TASK
Lift out each line of the data that holds "Fswatch".

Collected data
=== Begin Enclosure ===

Lemma NoDup_specActions_names state (specs : list (TargetID * FileWatchSpec)) :
  (∀ name fw, FileWatches state !! name = Some fw → (fwNamespace fw, fwName fw) = name) →
  NoDup specs.*1 →
  (∀ id1 id2, id1 ∈ specs.*1 → id2 ∈ specs.*1 →
              watchName id1 = watchName id2 → id1 = id2) →
  NoDup (actionName <$> (specs ≫= specActions state)).
Proof.
  intros Hkeyed. induction specs as [|[targetID spec] specs IH]; intros Hnd Hinj.
  - constructor.
  - rewrite fmap_cons in Hnd. apply NoDup_cons in Hnd as [Hnotin Hnd].
    rewrite bind_cons, fmap_app. apply NoDup_app. split_and!.
    + unfold Fswatch.specActions, Fswatch.processSpec.
      destruct (FileWatches state !! _); [case_decide|]; simpl;
        first [apply NoDup_nil_2 | apply NoDup_singleton].
    + intros name (a & -> & Ha)%list_elem_of_fmap
        (a' & Heq & ([targetID' spec'] & Ha' & Hin)%list_elem_of_bind)%list_elem_of_fmap.
      rewrite (actionName_specActions _ _ _ _ Hkeyed Ha) in Heq.
      rewrite (actionName_specActions _ _ _ _ Hkeyed Ha') in Heq.
      assert (Hin' : targetID' ∈ specs.*1).
      { apply list_elem_of_fmap. by exists (targetID', spec'). }
      apply Hnotin. rewrite (Hinj targetID targetID'); [done| | |done].
      * rewrite fmap_cons. apply list_elem_of_here.
      * rewrite fmap_cons. by apply list_elem_of_further.
    + apply IH; [done|]. intros id1 id2 H1 H2.
      apply Hinj; rewrite fmap_cons; by apply list_elem_of_further.
Qed.

(** When distinct target IDs with a computed spec have distinct sanitized
    names, and every FileWatch is stored under its own namespace and name,
    one pass dispatches at most one action about any FileWatch name: none
    is created or updated twice, and none is both written and deleted. *)
Theorem OnChange_one_action_per_name state summary :
  (∀ id1 id2, is_Some (SpecsFromState state !! id1) →
              is_Some (SpecsFromState state !! id2) →
              watchName id1 = watchName id2 → id1 = id2) →
  (∀ name fw, FileWatches state !! name = Some fw → (fwNamespace fw, fwName fw) = name) →
  NoDup (actionName <$> OnChange state summary).
Proof.
  intros Hinj Hkeyed. unfold Fswatch.OnChange.
  destruct (IsLogOnly summary || negb (Legacy summary)); [constructor|].
  destruct (negb (WatchesFiles state)); [constructor|].
  rewrite OnChange_ranging_eq, fmap_app. apply NoDup_app. split_and!.
  - apply NoDup_specActions_names; [done|apply NoDup_fst_map_to_list|].
    intros id1 id2 H1 H2. apply Hinj.
    + apply list_elem_of_fmap in H1 as ([? spec] & -> & Hin%elem_of_map_to_list).
      by exists spec.
    + apply list_elem_of_fmap in H2 as ([? spec] & -> & Hin%elem_of_map_to_list).
      by exists spec.
  - intros name (a & -> & ([targetID spec] & Ha & Hin)%list_elem_of_bind)%list_elem_of_fmap
      (a' & Heq & (name' & -> & [Hkeep _]%list_elem_of_filter)%list_elem_of_fmap)%list_elem_of_fmap.
    rewrite (actionName_specActions _ _ _ _ Hkeyed Ha) in Heq. simpl in Heq. subst name'.
    apply Hkeep, elem_of_keptNames. exists targetID. split; [|done].
    apply elem_of_map_to_list in Hin. by exists spec.
  - rewrite <-list_fmap_compose.
    assert (Hid : ∀ l : list NamespacedName, (actionName ∘ FileWatchDeleteAction) <$> l = l).
    { intros l. induction l as [|x l IHl]; [done|]. rewrite fmap_cons. by f_equal. }
    rewrite Hid. apply NoDup_filter, NoDup_fst_map_to_list.
Qed.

=== End Enclosure ===

YOUR RESPONSE
    + unfold Fswatch.specActions, Fswatch.processSpec.
  intros Hinj Hkeyed. unfold Fswatch.OnChange.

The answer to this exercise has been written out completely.